Dataset entries:
════════════════

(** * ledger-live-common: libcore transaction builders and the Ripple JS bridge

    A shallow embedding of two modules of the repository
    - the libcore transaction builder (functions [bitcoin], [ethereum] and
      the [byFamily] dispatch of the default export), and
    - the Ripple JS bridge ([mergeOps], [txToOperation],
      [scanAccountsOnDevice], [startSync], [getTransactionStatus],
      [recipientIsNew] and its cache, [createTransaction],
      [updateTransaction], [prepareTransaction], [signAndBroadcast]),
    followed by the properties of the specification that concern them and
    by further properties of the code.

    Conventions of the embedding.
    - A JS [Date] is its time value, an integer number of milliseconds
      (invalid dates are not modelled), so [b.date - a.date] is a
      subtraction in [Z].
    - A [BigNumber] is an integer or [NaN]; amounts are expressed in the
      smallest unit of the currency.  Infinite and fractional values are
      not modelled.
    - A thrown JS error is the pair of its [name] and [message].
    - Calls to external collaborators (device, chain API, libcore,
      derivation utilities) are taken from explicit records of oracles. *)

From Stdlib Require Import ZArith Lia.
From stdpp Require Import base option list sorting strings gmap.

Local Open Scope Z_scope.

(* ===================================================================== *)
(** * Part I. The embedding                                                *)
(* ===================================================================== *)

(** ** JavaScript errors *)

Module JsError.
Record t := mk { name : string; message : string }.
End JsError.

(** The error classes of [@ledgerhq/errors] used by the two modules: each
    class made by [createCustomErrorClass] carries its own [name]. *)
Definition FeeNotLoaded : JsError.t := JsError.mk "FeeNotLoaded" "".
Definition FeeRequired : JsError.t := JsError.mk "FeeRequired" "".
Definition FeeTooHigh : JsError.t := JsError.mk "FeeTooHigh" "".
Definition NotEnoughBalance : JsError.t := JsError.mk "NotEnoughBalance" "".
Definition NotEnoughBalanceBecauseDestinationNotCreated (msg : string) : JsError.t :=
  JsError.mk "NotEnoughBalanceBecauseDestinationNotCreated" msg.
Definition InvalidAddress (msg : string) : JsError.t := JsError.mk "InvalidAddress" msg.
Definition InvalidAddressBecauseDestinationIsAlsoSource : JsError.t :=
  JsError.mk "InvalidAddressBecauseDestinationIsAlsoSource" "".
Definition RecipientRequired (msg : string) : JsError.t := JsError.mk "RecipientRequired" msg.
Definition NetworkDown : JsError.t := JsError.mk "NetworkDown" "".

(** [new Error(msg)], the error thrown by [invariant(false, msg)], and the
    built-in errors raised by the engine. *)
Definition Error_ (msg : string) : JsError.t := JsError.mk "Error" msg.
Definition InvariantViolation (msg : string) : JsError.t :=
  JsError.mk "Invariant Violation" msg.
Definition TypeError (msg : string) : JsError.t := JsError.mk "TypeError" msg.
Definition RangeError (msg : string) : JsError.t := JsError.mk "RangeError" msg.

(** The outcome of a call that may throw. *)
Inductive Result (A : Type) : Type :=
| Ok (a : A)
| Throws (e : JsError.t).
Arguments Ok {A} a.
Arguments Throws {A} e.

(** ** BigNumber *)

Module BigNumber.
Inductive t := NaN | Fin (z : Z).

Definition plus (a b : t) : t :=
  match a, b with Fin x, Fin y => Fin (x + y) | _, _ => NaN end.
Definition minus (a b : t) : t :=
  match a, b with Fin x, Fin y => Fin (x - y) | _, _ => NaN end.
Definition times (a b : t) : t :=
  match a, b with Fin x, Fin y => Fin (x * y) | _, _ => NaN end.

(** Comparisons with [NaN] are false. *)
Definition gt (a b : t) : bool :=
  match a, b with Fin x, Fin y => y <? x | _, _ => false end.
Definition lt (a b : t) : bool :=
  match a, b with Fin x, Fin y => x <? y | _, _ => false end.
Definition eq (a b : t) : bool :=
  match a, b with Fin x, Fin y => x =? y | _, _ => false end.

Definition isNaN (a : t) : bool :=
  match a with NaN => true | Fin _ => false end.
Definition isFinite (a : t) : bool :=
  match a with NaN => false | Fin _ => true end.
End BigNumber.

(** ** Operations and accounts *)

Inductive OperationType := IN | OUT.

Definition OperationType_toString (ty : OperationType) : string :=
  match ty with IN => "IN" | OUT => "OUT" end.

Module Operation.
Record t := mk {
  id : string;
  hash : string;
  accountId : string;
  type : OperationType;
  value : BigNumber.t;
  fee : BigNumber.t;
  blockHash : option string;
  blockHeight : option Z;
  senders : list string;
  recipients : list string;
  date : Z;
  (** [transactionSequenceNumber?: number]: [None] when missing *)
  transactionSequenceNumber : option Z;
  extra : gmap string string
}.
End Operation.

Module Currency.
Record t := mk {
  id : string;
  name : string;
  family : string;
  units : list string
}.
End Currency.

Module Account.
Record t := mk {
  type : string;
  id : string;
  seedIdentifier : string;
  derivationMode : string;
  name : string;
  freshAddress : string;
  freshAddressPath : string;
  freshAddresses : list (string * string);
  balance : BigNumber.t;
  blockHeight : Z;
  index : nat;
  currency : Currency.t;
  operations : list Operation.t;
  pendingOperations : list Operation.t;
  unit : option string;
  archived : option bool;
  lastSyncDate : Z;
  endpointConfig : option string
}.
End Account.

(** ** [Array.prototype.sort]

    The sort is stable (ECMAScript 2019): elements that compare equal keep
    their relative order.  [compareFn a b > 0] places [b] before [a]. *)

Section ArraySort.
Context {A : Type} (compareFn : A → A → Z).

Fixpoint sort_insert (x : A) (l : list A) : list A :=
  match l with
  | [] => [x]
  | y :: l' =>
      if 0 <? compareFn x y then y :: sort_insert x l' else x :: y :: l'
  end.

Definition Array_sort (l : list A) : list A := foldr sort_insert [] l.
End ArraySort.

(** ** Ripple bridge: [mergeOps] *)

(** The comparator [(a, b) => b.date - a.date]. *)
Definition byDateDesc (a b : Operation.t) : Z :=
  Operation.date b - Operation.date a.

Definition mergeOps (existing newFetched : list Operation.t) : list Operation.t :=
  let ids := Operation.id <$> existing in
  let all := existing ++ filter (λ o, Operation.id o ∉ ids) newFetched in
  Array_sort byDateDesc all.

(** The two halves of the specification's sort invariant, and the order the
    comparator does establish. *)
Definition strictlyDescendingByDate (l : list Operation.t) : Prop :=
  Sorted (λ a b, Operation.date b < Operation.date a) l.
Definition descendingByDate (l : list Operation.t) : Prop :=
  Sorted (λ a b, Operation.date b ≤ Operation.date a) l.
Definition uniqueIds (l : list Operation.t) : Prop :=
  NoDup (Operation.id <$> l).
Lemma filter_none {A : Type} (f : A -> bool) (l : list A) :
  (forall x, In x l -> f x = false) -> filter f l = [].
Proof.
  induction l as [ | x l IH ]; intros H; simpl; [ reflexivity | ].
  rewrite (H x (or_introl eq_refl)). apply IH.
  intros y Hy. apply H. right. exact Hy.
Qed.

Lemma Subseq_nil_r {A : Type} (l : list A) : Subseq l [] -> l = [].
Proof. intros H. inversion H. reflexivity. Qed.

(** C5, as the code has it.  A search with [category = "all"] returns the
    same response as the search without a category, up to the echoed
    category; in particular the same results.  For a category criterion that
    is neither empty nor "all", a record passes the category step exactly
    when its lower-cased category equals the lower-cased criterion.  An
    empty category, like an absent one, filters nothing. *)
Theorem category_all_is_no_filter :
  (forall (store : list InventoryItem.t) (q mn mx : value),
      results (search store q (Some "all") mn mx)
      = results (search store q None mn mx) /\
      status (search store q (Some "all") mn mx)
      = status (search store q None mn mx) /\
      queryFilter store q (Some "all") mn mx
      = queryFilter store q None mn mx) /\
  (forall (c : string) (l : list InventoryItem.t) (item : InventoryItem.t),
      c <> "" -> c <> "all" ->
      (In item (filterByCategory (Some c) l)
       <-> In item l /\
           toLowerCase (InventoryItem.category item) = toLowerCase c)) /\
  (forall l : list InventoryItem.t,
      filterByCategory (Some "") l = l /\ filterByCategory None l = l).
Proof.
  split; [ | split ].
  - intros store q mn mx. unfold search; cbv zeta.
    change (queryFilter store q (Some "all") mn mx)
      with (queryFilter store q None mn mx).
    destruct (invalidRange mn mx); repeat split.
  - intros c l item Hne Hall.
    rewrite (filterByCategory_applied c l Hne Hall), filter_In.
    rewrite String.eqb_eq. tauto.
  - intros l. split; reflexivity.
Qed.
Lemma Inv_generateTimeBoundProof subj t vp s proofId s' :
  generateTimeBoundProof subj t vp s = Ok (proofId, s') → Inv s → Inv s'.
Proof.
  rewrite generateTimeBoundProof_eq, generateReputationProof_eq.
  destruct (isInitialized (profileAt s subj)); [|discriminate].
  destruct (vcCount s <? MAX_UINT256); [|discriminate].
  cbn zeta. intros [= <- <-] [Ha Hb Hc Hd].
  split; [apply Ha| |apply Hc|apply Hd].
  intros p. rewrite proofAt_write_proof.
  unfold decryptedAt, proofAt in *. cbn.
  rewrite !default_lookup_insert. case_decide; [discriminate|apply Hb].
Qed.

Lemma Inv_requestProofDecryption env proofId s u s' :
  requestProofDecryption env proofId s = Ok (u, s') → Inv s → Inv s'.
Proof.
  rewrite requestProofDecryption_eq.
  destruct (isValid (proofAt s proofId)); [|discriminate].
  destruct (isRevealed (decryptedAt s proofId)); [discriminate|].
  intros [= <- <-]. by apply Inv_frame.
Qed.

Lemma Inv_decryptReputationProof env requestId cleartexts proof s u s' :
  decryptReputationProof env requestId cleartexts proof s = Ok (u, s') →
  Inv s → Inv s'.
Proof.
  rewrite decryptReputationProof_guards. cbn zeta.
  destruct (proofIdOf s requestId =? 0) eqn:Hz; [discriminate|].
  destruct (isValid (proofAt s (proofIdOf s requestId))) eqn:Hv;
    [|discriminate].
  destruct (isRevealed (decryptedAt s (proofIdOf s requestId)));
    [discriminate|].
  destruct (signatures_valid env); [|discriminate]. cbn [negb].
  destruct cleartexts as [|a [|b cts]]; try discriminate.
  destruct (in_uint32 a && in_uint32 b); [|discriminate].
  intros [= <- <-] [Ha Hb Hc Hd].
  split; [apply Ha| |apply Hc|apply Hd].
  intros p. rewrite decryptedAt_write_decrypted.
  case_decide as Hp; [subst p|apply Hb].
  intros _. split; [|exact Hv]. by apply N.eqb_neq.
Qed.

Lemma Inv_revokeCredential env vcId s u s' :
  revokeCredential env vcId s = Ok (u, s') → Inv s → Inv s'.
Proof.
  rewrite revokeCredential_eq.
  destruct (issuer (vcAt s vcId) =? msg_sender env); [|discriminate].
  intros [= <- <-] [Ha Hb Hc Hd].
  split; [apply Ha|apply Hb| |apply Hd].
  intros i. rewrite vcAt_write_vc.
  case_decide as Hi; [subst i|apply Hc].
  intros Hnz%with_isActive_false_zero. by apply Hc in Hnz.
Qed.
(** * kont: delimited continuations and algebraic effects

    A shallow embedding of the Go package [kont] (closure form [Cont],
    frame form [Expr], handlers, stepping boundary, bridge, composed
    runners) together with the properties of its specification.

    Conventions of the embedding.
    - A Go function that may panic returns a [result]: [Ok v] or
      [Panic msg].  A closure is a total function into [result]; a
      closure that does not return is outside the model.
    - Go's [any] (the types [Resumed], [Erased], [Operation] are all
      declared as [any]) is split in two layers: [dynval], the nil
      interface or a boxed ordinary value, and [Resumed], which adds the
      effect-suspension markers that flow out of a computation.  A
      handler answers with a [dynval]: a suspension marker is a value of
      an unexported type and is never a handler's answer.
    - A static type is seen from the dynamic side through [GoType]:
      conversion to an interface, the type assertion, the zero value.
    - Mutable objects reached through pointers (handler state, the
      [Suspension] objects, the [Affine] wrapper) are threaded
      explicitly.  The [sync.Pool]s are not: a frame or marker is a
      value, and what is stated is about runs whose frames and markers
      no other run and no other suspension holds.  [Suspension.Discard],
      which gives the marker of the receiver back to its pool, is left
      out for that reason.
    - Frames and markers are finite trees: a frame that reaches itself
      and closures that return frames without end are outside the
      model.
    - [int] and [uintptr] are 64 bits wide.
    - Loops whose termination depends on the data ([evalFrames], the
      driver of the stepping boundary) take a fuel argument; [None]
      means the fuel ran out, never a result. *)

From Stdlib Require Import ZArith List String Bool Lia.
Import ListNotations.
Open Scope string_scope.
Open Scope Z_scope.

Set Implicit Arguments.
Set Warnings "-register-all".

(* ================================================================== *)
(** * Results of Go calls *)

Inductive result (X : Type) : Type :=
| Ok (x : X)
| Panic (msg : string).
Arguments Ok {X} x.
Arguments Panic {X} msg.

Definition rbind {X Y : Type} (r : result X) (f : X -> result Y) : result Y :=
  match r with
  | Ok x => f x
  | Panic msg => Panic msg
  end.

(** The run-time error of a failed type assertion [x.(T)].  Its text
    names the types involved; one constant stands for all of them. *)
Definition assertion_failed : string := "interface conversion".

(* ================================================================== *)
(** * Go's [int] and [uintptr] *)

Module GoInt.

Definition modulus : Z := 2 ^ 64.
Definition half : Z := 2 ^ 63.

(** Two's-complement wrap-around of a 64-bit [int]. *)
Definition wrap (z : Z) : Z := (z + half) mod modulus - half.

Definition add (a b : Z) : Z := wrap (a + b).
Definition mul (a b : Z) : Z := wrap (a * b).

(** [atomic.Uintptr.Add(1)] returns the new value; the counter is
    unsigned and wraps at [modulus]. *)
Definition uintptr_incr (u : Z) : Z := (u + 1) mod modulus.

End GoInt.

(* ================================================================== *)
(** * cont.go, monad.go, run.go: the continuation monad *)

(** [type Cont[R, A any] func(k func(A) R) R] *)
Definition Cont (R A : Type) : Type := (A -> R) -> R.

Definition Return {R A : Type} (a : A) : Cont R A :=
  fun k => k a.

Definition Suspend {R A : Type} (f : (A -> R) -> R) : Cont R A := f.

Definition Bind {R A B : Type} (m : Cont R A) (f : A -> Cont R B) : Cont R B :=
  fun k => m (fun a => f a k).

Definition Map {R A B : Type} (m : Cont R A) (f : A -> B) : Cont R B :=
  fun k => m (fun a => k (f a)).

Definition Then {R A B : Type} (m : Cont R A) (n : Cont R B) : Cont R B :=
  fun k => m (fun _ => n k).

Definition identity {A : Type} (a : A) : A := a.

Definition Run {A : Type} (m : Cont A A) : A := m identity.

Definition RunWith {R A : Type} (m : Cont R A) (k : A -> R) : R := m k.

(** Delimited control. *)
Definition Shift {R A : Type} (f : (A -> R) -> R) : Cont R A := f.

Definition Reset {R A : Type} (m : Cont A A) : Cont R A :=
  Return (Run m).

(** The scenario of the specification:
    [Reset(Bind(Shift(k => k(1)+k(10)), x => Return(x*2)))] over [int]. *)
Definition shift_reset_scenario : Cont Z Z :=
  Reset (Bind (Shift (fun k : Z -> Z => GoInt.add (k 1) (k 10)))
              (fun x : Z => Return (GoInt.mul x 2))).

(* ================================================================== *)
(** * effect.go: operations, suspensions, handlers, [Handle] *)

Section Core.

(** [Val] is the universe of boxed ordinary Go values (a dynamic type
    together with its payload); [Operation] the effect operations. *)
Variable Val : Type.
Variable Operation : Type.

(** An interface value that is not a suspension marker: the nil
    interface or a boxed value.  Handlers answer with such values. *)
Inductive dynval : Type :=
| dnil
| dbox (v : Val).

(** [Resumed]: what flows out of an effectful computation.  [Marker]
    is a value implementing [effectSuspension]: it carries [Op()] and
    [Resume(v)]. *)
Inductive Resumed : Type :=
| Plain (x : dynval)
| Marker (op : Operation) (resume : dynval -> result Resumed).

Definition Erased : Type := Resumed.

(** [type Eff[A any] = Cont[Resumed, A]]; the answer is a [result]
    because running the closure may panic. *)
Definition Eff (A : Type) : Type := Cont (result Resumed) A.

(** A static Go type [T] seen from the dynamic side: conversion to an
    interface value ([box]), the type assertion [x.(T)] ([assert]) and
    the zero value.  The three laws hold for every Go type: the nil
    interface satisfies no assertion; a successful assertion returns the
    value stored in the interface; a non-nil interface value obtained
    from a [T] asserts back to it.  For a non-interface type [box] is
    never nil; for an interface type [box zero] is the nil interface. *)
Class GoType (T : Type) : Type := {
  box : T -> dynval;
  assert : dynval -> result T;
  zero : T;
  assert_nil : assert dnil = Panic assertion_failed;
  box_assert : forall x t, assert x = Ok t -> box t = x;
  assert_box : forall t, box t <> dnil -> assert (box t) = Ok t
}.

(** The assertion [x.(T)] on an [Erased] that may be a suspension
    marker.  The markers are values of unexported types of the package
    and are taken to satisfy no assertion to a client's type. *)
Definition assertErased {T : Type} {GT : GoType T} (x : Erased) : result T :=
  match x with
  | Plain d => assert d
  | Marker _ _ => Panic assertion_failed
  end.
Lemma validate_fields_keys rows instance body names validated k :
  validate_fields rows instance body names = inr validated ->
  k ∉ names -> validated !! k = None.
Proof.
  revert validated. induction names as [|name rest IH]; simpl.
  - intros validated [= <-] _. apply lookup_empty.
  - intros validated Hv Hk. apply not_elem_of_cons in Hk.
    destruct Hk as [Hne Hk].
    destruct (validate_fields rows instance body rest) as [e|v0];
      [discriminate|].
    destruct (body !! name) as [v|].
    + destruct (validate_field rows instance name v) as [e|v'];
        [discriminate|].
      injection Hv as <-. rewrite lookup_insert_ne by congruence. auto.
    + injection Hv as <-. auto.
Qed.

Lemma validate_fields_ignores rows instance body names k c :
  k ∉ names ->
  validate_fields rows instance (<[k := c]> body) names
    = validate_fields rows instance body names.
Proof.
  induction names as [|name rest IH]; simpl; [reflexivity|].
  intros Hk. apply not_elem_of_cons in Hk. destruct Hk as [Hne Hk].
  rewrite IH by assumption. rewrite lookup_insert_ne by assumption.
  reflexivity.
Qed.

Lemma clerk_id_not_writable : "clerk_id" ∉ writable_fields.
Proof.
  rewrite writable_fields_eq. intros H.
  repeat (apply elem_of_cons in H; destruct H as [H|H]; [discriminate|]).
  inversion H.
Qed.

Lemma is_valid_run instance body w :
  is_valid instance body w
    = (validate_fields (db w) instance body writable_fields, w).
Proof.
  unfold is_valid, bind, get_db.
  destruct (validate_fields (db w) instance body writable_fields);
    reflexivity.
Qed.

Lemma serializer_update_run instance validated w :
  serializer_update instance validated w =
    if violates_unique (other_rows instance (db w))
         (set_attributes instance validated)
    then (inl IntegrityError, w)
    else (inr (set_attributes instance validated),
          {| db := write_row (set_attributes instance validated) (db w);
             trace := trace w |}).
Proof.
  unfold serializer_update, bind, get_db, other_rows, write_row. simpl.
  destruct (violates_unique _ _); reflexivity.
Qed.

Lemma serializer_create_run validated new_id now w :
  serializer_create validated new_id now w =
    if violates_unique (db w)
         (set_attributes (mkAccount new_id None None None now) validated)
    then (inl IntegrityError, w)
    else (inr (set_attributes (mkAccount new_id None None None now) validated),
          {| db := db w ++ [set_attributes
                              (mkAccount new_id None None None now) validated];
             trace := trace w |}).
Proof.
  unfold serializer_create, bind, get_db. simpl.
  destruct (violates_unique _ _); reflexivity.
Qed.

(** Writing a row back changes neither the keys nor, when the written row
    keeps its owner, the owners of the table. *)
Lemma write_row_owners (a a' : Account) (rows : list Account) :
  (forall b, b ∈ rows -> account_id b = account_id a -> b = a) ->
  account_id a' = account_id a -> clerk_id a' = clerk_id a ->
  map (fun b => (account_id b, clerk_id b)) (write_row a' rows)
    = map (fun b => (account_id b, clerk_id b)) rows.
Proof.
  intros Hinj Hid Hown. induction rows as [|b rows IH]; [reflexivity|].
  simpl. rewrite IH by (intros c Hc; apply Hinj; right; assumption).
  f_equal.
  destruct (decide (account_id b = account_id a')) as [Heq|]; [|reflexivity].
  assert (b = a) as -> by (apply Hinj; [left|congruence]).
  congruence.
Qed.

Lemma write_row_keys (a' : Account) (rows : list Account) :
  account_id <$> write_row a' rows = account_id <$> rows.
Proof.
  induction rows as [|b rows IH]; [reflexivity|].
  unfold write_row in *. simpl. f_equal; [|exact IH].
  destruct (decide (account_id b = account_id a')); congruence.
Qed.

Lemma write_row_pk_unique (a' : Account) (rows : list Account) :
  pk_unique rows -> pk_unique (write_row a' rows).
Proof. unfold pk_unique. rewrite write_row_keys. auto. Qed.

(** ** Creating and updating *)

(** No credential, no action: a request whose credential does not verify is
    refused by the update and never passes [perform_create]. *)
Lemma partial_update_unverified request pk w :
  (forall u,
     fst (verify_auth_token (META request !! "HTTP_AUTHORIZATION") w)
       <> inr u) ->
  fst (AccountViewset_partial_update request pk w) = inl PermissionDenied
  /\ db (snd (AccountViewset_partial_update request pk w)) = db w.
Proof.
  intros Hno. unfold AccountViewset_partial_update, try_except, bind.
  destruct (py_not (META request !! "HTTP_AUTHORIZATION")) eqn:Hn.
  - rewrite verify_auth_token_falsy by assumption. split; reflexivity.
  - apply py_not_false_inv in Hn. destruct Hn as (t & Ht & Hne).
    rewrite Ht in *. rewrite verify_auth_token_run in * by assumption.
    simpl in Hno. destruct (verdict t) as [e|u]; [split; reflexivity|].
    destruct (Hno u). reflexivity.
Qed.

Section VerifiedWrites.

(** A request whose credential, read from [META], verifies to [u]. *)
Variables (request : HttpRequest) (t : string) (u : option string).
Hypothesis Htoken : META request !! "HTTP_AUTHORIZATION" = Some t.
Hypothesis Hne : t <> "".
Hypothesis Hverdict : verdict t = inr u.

════════════════

Only one stretch of the entries above is wanted: the lines from the one containing "- y) | _, _ => NaN end." through the one containing "match a, b with Fin x, Fin y => x <?". Please reproduce it exactly.

  match a, b with Fin x, Fin y => Fin (x - y) | _, _ => NaN end.
Definition times (a b : t) : t :=
  match a, b with Fin x, Fin y => Fin (x * y) | _, _ => NaN end.

(** Comparisons with [NaN] are false. *)
Definition gt (a b : t) : bool :=
  match a, b with Fin x, Fin y => y <? x | _, _ => false end.
Definition lt (a b : t) : bool :=
  match a, b with Fin x, Fin y => x <? y | _, _ => false end.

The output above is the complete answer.